Stress: the male cells die, the female cells more resistant

Stress: the male cells die, the female cells more resistant

The very important discovery is due to the efforts of the researchers of the Istituto Superiore di Sanità

In particularly intense stress conditions, female cells survive. The case is different with those of men who tend to commit suicide. This is the result of a recent study published on the pages of the journal Cell Death & Disease. The research in question, which saw the ISS (Health Institute) experts at the forefront, saw the collaboration of a scientific team from the University of Bologna and a pool of experts from the CNR of Rome.

The aforementioned result was commented by Dr. Paola Matarrese, active at the Istituto Superiore di Sanità and among the authors of the study. Matarrese pointed out that, in most cases, male cells, ie those characterized by the presence of the X chromosome and the Y chromosome, respond to stressful conditions with apoptosis (programmed death).

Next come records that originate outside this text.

(** * Socio-economic factors and cancer rates: the analysis pipeline

    A shallow embedding of the two Streamlit scripts of the repository,
    [streamlit_cancer_app.py] (the main application) and [streamlit_app.py]
    (the minimal one), and the properties of their data analysis pipeline:
    ingestion with fallback, the demo data generator, Pearson correlation,
    the strength classification, the relationship explorer and the regional
    aggregation.

    Conventions of the embedding.
    - A pandas column of dtype [float64] is a list of [option Q]: [None] is
      NaN (a missing value), [Some q] a number.  Sums and means are
      computed exactly.
    - A correlation coefficient needs a square root and is a real number;
      [None] is again NaN.  The coefficients are computed exactly.
    - The two routines that compute a coefficient are also given in
      binary64, operation by operation on primitive floats: the
      recurrences of the correlation matrix, to prove in binary64 what is
      proved of the exact matrix, and the pairwise coefficient of the
      relationship explorer, whose last digit is where it departs from the
      exact coefficient.
    - Python exceptions are values of [exn]; code that may raise returns a
      [result].
    - The widgets, charts and styling of the scripts are left out; the
      messages they show are kept where a property is about them. *)

From Stdlib Require Import Floats.
From Stdlib Require Import List String Ascii Bool Arith ZArith QArith Qminmax.
From Stdlib Require Import Qreals DecimalString.
From Stdlib Require Import Reals Lra Lia Psatz OrdersEx Sorted.
From Stdlib Require Import DecimalNat Permutation.
Import ListNotations.
Lemma apply_service_defaults_idempotent_cacheb :
  result_of (apply_service_defaults 0%nat (service_defaults "cacheb"))
    (world_after (apply_service_defaults 0%nat (service_defaults "cacheb"))
       sample_world)
  = Ok tt
  /\ forall r,
       heap (world_after (apply_service_defaults 0%nat (service_defaults "cacheb"))
               (world_after
                  (apply_service_defaults 0%nat (service_defaults "cacheb"))
                  sample_world)) r
       = heap (world_after
                 (apply_service_defaults 0%nat (service_defaults "cacheb"))
                 sample_world) r.
Proof.
  destruct (apply_service_defaults_idempotent 0%nat (service_defaults "cacheb")
              sample_world) as (_ & Hrun & Hheap & _).
  - repeat constructor.
  - repeat constructor; cbn; intuition discriminate.
  - split; [exact Hrun | exact Hheap].
Defined.

Lemma load_config_unknown_service_nope :
  load_config sample_repr_str server_down sample_Conflator_load "nope"
    sample_world
  = (Raise (ValueError (unknown_service_message "nope")), sample_world).
Proof.
  apply (load_config_unknown_service sample_repr_str server_down
           sample_Conflator_load "nope" sample_world).
  cbn. intuition discriminate.
Defined.

Lemma load_config_loader_failure_eden :
  load_config sample_repr_str server_down failing_Conflator_load "eden"
    sample_world
  = (Raise (ExternalError "ValidationError"), sample_world).
Proof.
  apply (load_config_loader_failure sample_repr_str server_down
           failing_Conflator_load "eden" sample_world sample_world
           (ExternalError "ValidationError")).
  - cbn. tauto.
  - reflexivity.
Defined.

Lemma load_config_returns_hda :
  exists v,
    result_of
      (load_config sample_repr_str server_down sample_Conflator_load "hda")
      sample_world = Ok v.
Proof.
  apply (load_config_returns_iff sample_repr_str server_down
           sample_Conflator_load "hda" sample_world
           (store_config 0%nat sample_loaded_config sample_world) 0%nat).
  - cbn. tauto.
  - reflexivity.
  - cbn. tauto.
Defined.

Lemma load_config_sets_client_and_redirect_polytope :
  iam_client
    (heap (world_after
             (load_config sample_repr_str server_down sample_Conflator_load
                "polytope") sample_world) 0%nat)
  = PStr "client-from-env"
  /\ iam_redirect_uri
       (heap (world_after
                (load_config sample_repr_str server_down sample_Conflator_load
                   "polytope") sample_world) 0%nat)
     = PStr "https://polytope.lumi.apps.dte.destination-earth.eu/".
Proof.
  destruct (load_config_sets_client_and_redirect sample_repr_str server_down
              sample_Conflator_load "polytope" sample_world
              (store_config 0%nat sample_loaded_config sample_world) 0%nat)
    as (client & redirect & Hc & Hr & Hclient & Hredirect & _).
  - cbn. tauto.
  - reflexivity.
  - injection Hc as <-. injection Hr as <-.
    split; [exact Hclient | exact Hredirect].
Defined.

Lemma load_config_keeps_explicit_config_insula :
  heap (world_after
          (load_config sample_repr_str server_down explicit_Conflator_load
             "insula") sample_world) 0%nat
  = heap (store_config 0%nat sample_explicit_config sample_world) 0%nat.
Proof.
  apply (load_config_keeps_explicit_config sample_repr_str server_down
           explicit_Conflator_load "insula" sample_world
           (store_config 0%nat sample_explicit_config sample_world) 0%nat).
  - cbn. tauto.
  - reflexivity.
  - reflexivity.
  - reflexivity.
Defined.

Lemma get_token_unknown_service_nope :
  get_token sample_repr_str server_down sample_Conflator_load
    sample_AuthenticationService sample_login sample_login_2fa
    "nope" false true false None sample_world
  = (Raise (ValueError (unknown_service_message "nope")),
     store_level (if true then logging_DEBUG else logging_INFO) sample_world).
Proof.
  apply (get_token_unknown_service sample_repr_str server_down
           sample_Conflator_load sample_service pyval
           sample_AuthenticationService sample_login sample_login_2fa
           "nope" false true false None sample_world).
  cbn. intuition discriminate.
Defined.

Lemma get_token_plain_service_eden :
  get_token sample_repr_str server_down sample_Conflator_load
    sample_AuthenticationService sample_login sample_login_2fa
    "eden" false false false None sample_world
  = (Raise (UnboundLocalError "hook"),
     world_after
       (load_config sample_repr_str server_down sample_Conflator_load "eden")
       (store_level (if false then logging_DEBUG else logging_INFO)
          sample_world)).
Proof.
  apply (get_token_plain_service sample_repr_str server_down
           sample_Conflator_load sample_service pyval
           sample_AuthenticationService sample_login sample_login_2fa
           "eden" false false false None sample_world
           (store_config 0%nat sample_loaded_config
              (store_level logging_INFO sample_world)) 0%nat).
  - cbn. tauto.
  - reflexivity.
Defined.

Lemma get_token_rejected_login_highway :
  get_token sample_repr_str server_down sample_Conflator_load
    sample_AuthenticationService rejected_login sample_login_2fa
    "highway" true false false None sample_world
  = (Raise (AuthenticationError "Invalid user credentials"),
     world_after
       (load_config sample_repr_str server_down sample_Conflator_load "highway")
       (store_level logging_INFO sample_world)).
Proof.
  apply (proj2
           (get_token_propagates_failure sample_repr_str server_down
              sample_Conflator_load sample_service pyval
              sample_AuthenticationService rejected_login sample_login_2fa
              "highway" true false false None sample_world
              (world_after
                 (load_config sample_repr_str server_down
                    sample_Conflator_load "highway")
                 (store_level logging_INFO sample_world))
              0%nat (PStr "openid")
              (Some (_exchange_hook sample_repr_str server_down
                       highway_token_url (PStr "highway-public")
                       (PStr "DESP_IAM_PROD") (PStr "highway-public")))
              eq_refl)
           (0%nat, PStr "openid",
            Some (_exchange_hook sample_repr_str server_down
                    highway_token_url (PStr "highway-public")
                    (PStr "DESP_IAM_PROD") (PStr "highway-public")))
           (world_after
              (load_config sample_repr_str server_down
                 sample_Conflator_load "highway")
              (store_level logging_INFO sample_world))).
  - reflexivity.
  - reflexivity.
Defined.
Definition run (actions : list Action) (s : State) : State :=
  fold_left step actions s.

(** The actions that complete the restore or process a notification. *)
Definition resolves_session (a : Action) : bool :=
  match a with
  | SessionRestored _ | AuthStateChanged _ _ => true
  | SignUp _ _ _ _ | SignIn _ _ _ | SignOut _ => false
  end.

End Auth.


(** ** What the dashboard renders *)

Module Page.
Import Js DateFns Aggregation.

(** The badge of an event card. *)
Inductive Label : Type := Active | Completed.

#[export] Instance Label_eq_dec : EqDecision Label.
Proof. solve_decision. Defined.

(** Truthiness of a string that may be [null]. *)
Definition truthy_nullable (x : option string) : bool :=
  match x with
  | Some s => truthy_string s
  | None => false
  end.

(** [x && <p>{x}</p>]: the line is there for a non-empty string only. *)
Definition line (v : value) : option string :=
  match v with
  | VStr s => if truthy_string s then Some s else None
  | VUndefined | VNull => None
  end.

(** [reg.profiles?.field]. *)
Definition profile_field (f : Profile -> option string) (reg : Registration)
    : option string :=
  row_profiles (reg_row reg) ≫= f.

(** [x || fallback] on a string that may be [null]. *)
Definition or_else (x : option string) (fallback : string) : string :=
  match x with
  | Some s => if truthy_string s then s else fallback
  | None => fallback
  end.

(** The tooltip of one registered volunteer. *)
Record Tooltip : Type := mkTooltip {
  tt_name : string;
  tt_email : option string;
  tt_phone : option string;
  (** [reg.registration_time], shown through [format] *)
  tt_registered_on : string
}.

(** The round picture of one registered volunteer: the profile image
    with its [alt] text, or the generic icon ([None]). *)
Record Avatar : Type := mkAvatar {
  av_key : string;
  av_image : option (string * string);
  av_tooltip : Tooltip
}.

Definition avatar (reg : Registration) : Avatar :=
  {| av_key := row_id (reg_row reg);
     av_image :=
       match profile_field pr_profile_image_url reg with
       | Some url =>
           if truthy_string url
           then Some (url, or_else (profile_field pr_full_name reg) "")
           else None
       | None => None
       end;
     av_tooltip :=
       {| tt_name := or_else (profile_field pr_full_name reg) "Anonymous";
          tt_email := line (reg_user_email reg);
          tt_phone := line (Dashboard.of_nullable (profile_field pr_phone reg));
          tt_registered_on := row_registration_time (reg_row reg) |} |}.

(** The "Registered Volunteers" block of a card:
    [eventRegistrations.slice(0, 8)] and, past eight, the [+n] badge. *)
Record Volunteers : Type := mkVolunteers {
  vol_avatars : list Avatar;
  vol_more : option Z
}.

Definition volunteers (eventRegistrations : list Registration) : option Volunteers :=
  if (0 <? len eventRegistrations)%Z then
    Some {| vol_avatars := avatar <$> take 8 eventRegistrations;
            vol_more :=
              if (8 <? len eventRegistrations)%Z
              then Some (len eventRegistrations - 8)%Z
              else None |}
  else None.

Record Card : Type := mkCard {
  card_key : string;
  card_title : string;
  card_location : string;
  card_current_volunteers : option Z;
  card_volunteers_needed : Z;
  card_label : Label;
  card_registered : option Volunteers
}.

(** The body of [events?.map((event) => ...)]. *)
Definition card (now : Z) (registrations : option (list Registration))
    (event : Event) : Card :=
  let eventRegistrations := getEventRegistrations registrations (ev_id event) in
  let isEventPast := isPast now (ev_date event) in
  {| card_key := ev_id event;
     card_title := ev_title event;
     card_location := ev_location event;
     card_current_volunteers := ev_current_volunteers event;
     card_volunteers_needed := ev_volunteers_needed event;
     card_label := if negb isEventPast then Active else Completed;
     card_registered := volunteers eventRegistrations |}.

(** What the component returns. *)
Inductive Rendered : Type :=
| Loading
| Shown (stats : Stats) (analytics : bool) (cards : list Card) (noEventsYet : bool).

(** The component body after its hooks: [isLoading] is the flag of the
    events query, [events] and [registrations] the [data] of the two
    queries, [now] the reading of the clock in this render. *)
Definition render (now : Z) (isLoading : bool) (events : option (list Event))
    (registrations : option (list Registration)) : Rendered :=
  if isLoading then Loading
  else
    Shown
      (stats now events)
      (match registrations, events with
       | Some (_ :: _), Some _ => true
       | _, _ => false
       end)
      (match events with
       | Some es => card now registrations <$> es
       | None => []
       end)
      (match events with
       | Some [] => true
       | _ => false
       end).

(** The [enabled] options of the two queries. *)
Definition events_enabled (user : option User) : bool :=
  match user with
  | Some _ => true
  | None => false
  end.

Definition registrations_enabled (events : option (list Event)) : bool :=
  match events with
  | Some evs => (0 <? len evs)%Z
  | None => false
  end.

End Page.

(** * Predicates of the specification and sample inputs *)

(** The event's date lies before [now]. *)
Definition in_the_past (now : Z) (e : Event) : Prop :=
  match ev_date e with
  | Some t => (t < now)%Z
  | None => False
  end.

(** The event's date lies after [now], strictly. *)
Definition strictly_ahead (now : Z) (e : Event) : Prop :=
  match ev_date e with
  | Some t => (now < t)%Z
  | None => False
  end.

(** The event's date is [now] or later, or is no valid date at all. *)
Definition not_before (now : Z) (e : Event) : Prop :=
  match ev_date e with
  | Some t => (now <= t)%Z
  | None => True
  end.

#[global] Instance not_before_dec now e : Decision (not_before now e).
Proof. unfold not_before. destruct (ev_date e); apply _. Defined.

#[global] Instance in_the_past_dec now e : Decision (in_the_past now e).
Proof. unfold in_the_past. destruct (ev_date e); apply _. Defined.

#[global] Instance strictly_ahead_dec now e : Decision (strictly_ahead now e).
Proof. unfold strictly_ahead. destruct (ev_date e); apply _. Defined.

(** An event that takes place at time [t]. *)
Definition event_at (t : Z) : Event :=
  {| ev_id := "1"; ev_organization_id := "org-1"; ev_title := "Beach cleanup";
     ev_date := Some t; ev_location := "Pier 7";
     ev_volunteers_needed := 10; ev_current_volunteers := Some 3%Z |}.

(** A day in milliseconds, and an evaluation time. *)
Definition day : Z := 86400000%Z.
Definition now_sample : Z := 1700000000000%Z.

(** The calls a computation adds to those already made. *)
Definition new_calls (m : Eff.M Auth.State unit) (s : Auth.State) : list Auth.Call :=
  drop (length (Auth.calls s)) (Auth.calls (Eff.exec m s)).

(** An identity provider whose sign-out fails. *)
Definition idp_sign_out_fails : Auth.IdentityProvider :=
  {| Auth.signUp_response := fun _ _ _ =>
       {| Auth.data_user := None; Auth.error := Some (Eff.AuthApiError "Failed to fetch") |};
     Auth.signInWithPassword_response := fun _ _ =>
       {| Auth.data_user := None; Auth.error := Some (Eff.AuthApiError "Failed to fetch") |};
     Auth.signOut_error := Some (Eff.AuthApiError "Failed to fetch") |}.

(** An identity provider that accepts everything, for the user
    ["u-1"]. *)
Definition idp_accepts : Auth.IdentityProvider :=
  {| Auth.signUp_response := fun _ _ _ =>
       {| Auth.data_user := Some {| user_id := "u-1" |}; Auth.error := None |};
     Auth.signInWithPassword_response := fun _ _ =>
       {| Auth.data_user := Some {| user_id := "u-1" |}; Auth.error := None |};
     Auth.signOut_error := None |}.

(** Two fetched registrations, one without a user. *)
Definition row_sample (id event : string) (uid : option string) : RegistrationRow :=
  {| row_id := id; row_event_id := event; row_user_id := uid;
     row_registration_time := "2024-05-01T10:00:00Z";
     row_emergency_contact := None; row_dietary_restrictions := None;
     row_notes := None; row_profiles := None |}.

(** A store whose batched email lookup fails. *)
Definition store_email_lookup_fails : Dashboard.Store :=
  {| Dashboard.select_events := fun _ => Dashboard.Data [event_at now_sample];
     Dashboard.select_registrations := fun _ =>
       Dashboard.Data [row_sample "r-1" "1" (Some "u-1"); row_sample "r-2" "1" None];
     Dashboard.select_emails := fun _ =>
       Dashboard.Error (Eff.PostgrestError "permission denied for table users") |}.

(** A store whose batched email lookup answers for ["u-1"]. *)
Definition store_email_lookup_works : Dashboard.Store :=
  {| Dashboard.select_events := fun _ => Dashboard.Data [event_at now_sample];
     Dashboard.select_registrations := fun _ =>
       Dashboard.Data [row_sample "r-1" "1" (Some "u-1"); row_sample "r-2" "1" None];
     Dashboard.select_emails := fun _ =>
       Dashboard.Data [{| Dashboard.er_id := "u-1";
                          Dashboard.er_user_email := Some "ana@example.org" |}] |}.

Definition world_empty : Dashboard.World :=
  {| Dashboard.w_queries := ∅; Dashboard.w_console := [];
     Dashboard.w_channels := []; Dashboard.w_next_channel := 0;
     Dashboard.w_realtime := [] |}.

(** The query keys a callback invalidates. *)
Definition handler_invalidates (h : Realtime.Handler) (key : QueryCache.QueryKey) : bool :=
  match h with
  | Realtime.OnEventsChange uid =>
      QueryCache.key_matches (QueryCache.events_key (Some uid)) key
  | Realtime.OnRegistrationsChange uid =>
      QueryCache.key_matches (QueryCache.registrations_key (Some uid)) key
      || QueryCache.key_matches (QueryCache.events_key (Some uid)) key
  end.

(** A registration of user ["u-1"] for event ["1"] was inserted. *)
Definition registration_inserted : Realtime.Change :=
  {| Realtime.chg_type := Realtime.INSERT; Realtime.chg_schema := "public";
     Realtime.chg_table := "registrations";
     Realtime.chg_row := {[ "event_id" := "1"; "user_id" := "u-1" ]} |}.

(** Event ["1"] of organization ["org-1"] was deleted. *)
Definition event_deleted : Realtime.Change :=
  {| Realtime.chg_type := Realtime.DELETE; Realtime.chg_schema := "public";
     Realtime.chg_table := "events";
     Realtime.chg_row := {[ "id" := "1"; "organization_id" := "org-1" ]} |}.

(** The organization ["org-1"], logged in. *)
Definition org_user : User := {| user_id := "org-1" |}.
(** The four bytes written to [ciphertext] for [cdata[i]], most significant
    first. *)
Definition word_bytes (w : Z) : list Z :=
  let b3 := Z.land w 255 in
  let w := Z.shiftr w 8 in
  let b2 := Z.land w 255 in
  let w := Z.shiftr w 8 in
  let b1 := Z.land w 255 in
  let w := Z.shiftr w 8 in
  let b0 := Z.land w 255 in
  [b0; b1; b2; b3].

(** The encrypted magic string: [cdata] after the 64 encryptions, and the
    bytes of [ciphertext]. *)
Definition encrypt_magic (state : list Z) : list Z * list Z :=
  let ciphertext := chars "OrpheanBeholderScryDoubt" in
  let cdata := stream2words BCRYPT_WORDS ciphertext 0 in
  let cdata :=
    Nat.iter 64 (fun cdata => blf_enc state cdata (Z.of_nat (BCRYPT_WORDS / 2)))
             cdata in
  (cdata, flat_map word_bytes cdata).

(** The contents of [encrypted]: [snprintf(encrypted, 8, "$2%c$%2.2u$",
    minor, logr)] keeps seven characters, and the two encodings follow. *)
Definition format_hash (csalt ciphertext : list Z) (minor logr : Z) : list Z :=
  firstn 7 ([ch "$"; ch "2"; minor; ch "$"] ++ two_digits logr ++ [ch "$"])
  ++ encode_base64 csalt BCRYPT_MAXSALT
  ++ encode_base64 ciphertext (4 * BCRYPT_WORDS - 1)
  ++ [0].

(** [enif_make_string(env, s, ERL_NIF_LATIN1)]: the characters before the
    NUL. *)
Definition enif_make_string (s : list Z) : term :=
  String (firstn (Z.to_nat (strlen s)) s).

(** [bcrypt_fini]: the finalization routine. *)
Definition bcrypt_fini (argv : list term) : M nif_result :=
  if negb (List.length argv =? 4)%nat then enif_make_badarg else
  match enif_inspect_binary (arg argv 0) with
  | None => enif_make_badarg
  | Some state =>
    match enif_inspect_binary (arg argv 1) with
    | None => enif_release_binary buf_state state ;; enif_make_badarg
    | Some csalt =>
      match enif_get_ulong (arg argv 2), enif_get_ulong (arg argv 3) with
      | Some minor_arg, Some logr_arg =>
        let minor := u8 minor_arg in
        let logr := u8 logr_arg in
        let (cdata, ciphertext) := encrypt_magic state in
        let encrypted := format_hash csalt ciphertext minor logr in
        let state := secure_bzero state (List.length state) in
        enif_release_binary buf_state state ;;
        let ciphertext := secure_bzero ciphertext (4 * BCRYPT_WORDS) in
        let csalt := secure_bzero csalt (List.length csalt) in
        enif_release_binary buf_csalt csalt ;;
        let cdata := secure_bzero cdata BCRYPT_WORDS in
        ret (value (enif_make_string encrypted))
      | _, _ =>
        enif_release_binary buf_state state ;;
        enif_release_binary buf_csalt csalt ;;
        enif_make_badarg
      end
    end
  end.

(** The Erlang scheduler: it calls what [enif_schedule_nif] scheduled, at
    most [calls] times, and gives back what is left. *)
Definition call (f : nif) (fuel : nat) (argv : list term) : M nif_result :=
  match f with
  | NIF_bcrypt_expandstate => bcrypt_expandstate fuel argv
  | NIF_bcrypt_fini => bcrypt_fini argv
  end.

Fixpoint run (calls fuel : nat) (r : nif_result) {struct calls} : M nif_result :=
  match calls, r with
  | S calls, scheduled f argv =>
    r' <- call f fuel argv ;; run calls fuel r'
  | _, _ => ret r
  end.

End Engine.

(** ** Salt strings *)

Definition BCRYPT_SALTSPACE : Z := 7 + (Z.of_nat BCRYPT_MAXSALT * 4 + 2) / 3 + 1.

Inductive errno_value : Type := EINVAL.

(** The bytes that [snprintf(buf, size, ...)] stores for the characters
    [s] of the formatted text: at most [size - 1] of them, and a NUL. *)
Definition snprintf (size : Z) (s : list Z) : list Z :=
  firstn (Z.to_nat (size - 1)) s ++ [0].

(** [encode_salt(salt, saltbuflen, csalt, clen, log_rounds)]: the return
    code, the value stored in [errno] if any, and the bytes stored into
    [salt].  [encode_base64] stores from [salt + 7] on, over the NUL of
    [snprintf]. *)
Definition encode_salt (saltbuflen : Z) (csalt : list Z) (clen : nat)
    (log_rounds : Z) : Z * option errno_value * list Z :=
  if saltbuflen <? BCRYPT_SALTSPACE then (-1, Some EINVAL, [])
  else
    let log_rounds :=
      if log_rounds <? 4 then 4
      else if log_rounds >? 31 then 31
      else log_rounds in
    let salt :=
      snprintf saltbuflen
               ([ch "$"; ch "2"; ch "b"; ch "$"] ++ two_digits log_rounds
                ++ [ch "$"]) in
    (0, None, firstn 7 salt ++ encode_base64 csalt clen ++ [0]).

(** * The vocabulary of the specification *)

(** ** The codec *)

Definition is_byte (z : Z) : Prop := 0 <= z < 256.

(** A symbol of the custom alphabet. *)
Definition in_alphabet (c : Z) : bool := existsb (Z.eqb c) Base64Code.

(** Number of symbols that encode [len] bytes. *)
Definition encoded_length (len : nat) : nat := (4 * len + 2) / 3.

(** ** Time *)

(** Microseconds from [start] to [stop]. *)
Definition elapsed (start stop : timeval) : Z :=
  (tv_sec stop - tv_sec start) * 1000000 + (tv_usec stop - tv_usec start).

(** A [struct timeval] as [gettimeofday] fills it. *)
Definition timeval_ok (t : timeval) : Prop :=
  0 <= tv_sec t < 2 ^ 40 /\ 0 <= tv_usec t < 1000000.

Definition clamp (lo hi z : Z) : Z := Z.max lo (Z.min hi z).

(** ** Identifier strings *)

(** The value of the two digits of the rounds field of an identifier
    string, which stand at positions 4 and 5. *)
Definition rounds_field (saltbuf : list Z) : Z :=
  10 * (char_at saltbuf 4 - ch "0") + (char_at saltbuf 5 - ch "0").
(** A second [generateSlots] with the same body, on the same UTC calendar
    day as a first one, finds every window it visits already stored: it
    inserts nothing and reports zero slots generated. *)
Theorem generateSlots_again_adds_nothing tz body_days now now' db :
  Time.utcDay now' = Time.utcDay now ->
  1 <= default 7 body_days <= 30 ->
  let db1 := fst (exec (generateSlots tz body_days now) db) in
  exec (generateSlots tz body_days now') db1
  = (db1, SlotsGenerated 0 (Time.utcAt (Time.setUTCDatePlus now' 1) 9 0 0)
            (Time.utcAt (Time.setUTCDatePlus now' 1) 9 0 0
             + (default 7 body_days - 1) * 24 * 60 * 60 * 1000)).
Proof.
  intros Hday Hdays db1. subst db1. rewrite !exec_generateSlots.
  replace ((default 7 body_days <? 1) || (30 <? default 7 body_days)) with false by lia.
  cbn [fst].
  set (days := default 7 body_days).
  set (db1 := fst (Slot_insertMany (generateSlots_docs tz now days db) db)).
  assert (Hnone : generateSlots_docs tz now' days db1 = []).
  { rewrite (generateSlots_docs_day tz now now') by done.
    unfold generateSlots_docs at 1. apply filter_none. intros s Hs.
    apply negb_false_iff, windowExists_spec.
    destruct (insertMany_lookup (generateSlots_docs tz now days db) db)
      as (_ & _ & Hold & Hnew & _). fold db1 in Hold, Hnew.
    destruct (windowExists db s) eqn:Hex.
    - apply windowExists_spec in Hex as (id & x & Hx & H1 & H2).
      exists id, x. split; [by apply Hold|done].
    - destruct (Hnew s) as [id Hid]; [|by exists id, s].
      apply list_elem_of_In, filter_In. split; [done|]. by rewrite Hex. }
  by rewrite Hnone.
Qed.

Lemma generateSlots_again_adds_nothing_witness :
  exec (generateSlots 0 None (Runs.clock 60))
       (fst (exec (generateSlots 0 None (Runs.clock 0)) emptyDb))
  = (fst (exec (generateSlots 0 None (Runs.clock 0)) emptyDb),
     SlotsGenerated 0 (Time.utcAt (Time.setUTCDatePlus (Runs.clock 60) 1) 9 0 0)
       (Time.utcAt (Time.setUTCDatePlus (Runs.clock 60) 1) 9 0 0
        + (default 7 None - 1) * 24 * 60 * 60 * 1000)).
Proof.
  apply (generateSlots_again_adds_nothing 0 None (Runs.clock 0) (Runs.clock 60) emptyDb).
  - reflexivity.
  - cbn. lia.
Defined.

(** ** A default week *)

Lemma getDay_setDatePlus tz t d :
  Time.getDay tz (Time.setDatePlus t d) = (Time.getDay tz t + d) mod 7.
Proof.
  unfold Time.getDay, Time.setDatePlus, Time.localDay.
  replace (t + d * Time.msPerDay + tz) with (t + tz + d * Time.msPerDay) by lia.
  rewrite Z.div_add by (unfold Time.msPerDay; lia).
  rewrite Zplus_mod_idemp_l. f_equal. lia.
Qed.

Lemma length_daySlots day : length (Spec.daySlots day) = 16%nat.
Proof. reflexivity. Qed.

Lemma length_week_visits tz t :
  length (generateSlots_visits tz (Time.utcAt t 9 0 0) 7) = 80%nat.
Proof.
  rewrite generateSlots_visits_days.
  assert (seqZ 0 7 = [0; 1; 2; 3; 4; 5; 6]) as -> by reflexivity.
  cbn [flat_map]. rewrite !getDay_setDatePlus.
  set (w := Time.getDay tz (Time.utcAt t 9 0 0)).
  assert (Hw : 0 <= w < 7) by (apply Z.mod_pos_bound; lia).
  assert (w = 0 \/ w = 1 \/ w = 2 \/ w = 3 \/ w = 4 \/ w = 5 \/ w = 6)
    as [->|[->|[->|[->|[->|[->| ->]]]]]] by lia;
    cbn -[Spec.daySlots]; rewrite ?length_app, ?length_daySlots; reflexivity.
Qed.

Lemma generateSlots_visits_from tz t days s :
  In s (generateSlots_visits tz (Time.utcAt t 9 0 0) days) ->
  Time.utcAt t 9 0 0 <= startAt s.
Proof.
  rewrite generateSlots_visits_days. intros (d & Hd & Hs)%in_flat_map.
  apply list_elem_of_In, elem_of_seqZ in Hd.
  destruct (_ || _); [done|]. unfold Spec.daySlots in Hs.
  apply in_map_iff in Hs as (i & <- & Hi). apply list_elem_of_In, elem_of_seqZ in Hi.
  unfold Spec.window, Time.utcAt. cbn [startAt].
  unfold Time.msPerDay, Time.msPerHour, Time.msPerMinute. nia.
Qed.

He also pointed out that, on the contrary, the cells of the female body put in place defense mechanisms, specifically appealing to autophagy. When this term is used, the ability of the cells to selectively eliminate the cytoplasmic components that have been damaged is framed.

According to the experts who conducted the study, these differences would be attributable to the miR548am-5p microRNA. What is microRNA? These are very short genetic chains capable of modifying cell functions. Their role is particularly relevant when it comes to dealing with diseases.

Also the Dr. Anna Ruggieri of the ISS has expressed herself on this important result, recalling that the presence of the miR548am-5p microRNA in the cells of the female body favors the response to stress thanks in particular to the regulation of the Bax gene activity and Bcl2 gene, whose role is crucial in the processes that determine mitochondria mediated death.

The result of this study is of great importance. Thanks to the work of ISS researchers it is in fact possible to understand why some diseases mainly involve men. Furthermore, it makes it possible to shed more light on the reasons why the two sexes reveal different symptoms in the face of the same pathological condition. This is due to the fact that, as always emphasized by Dr. Matarrese, not only the genes, but also the elements that regulate their expression, are different between men and women.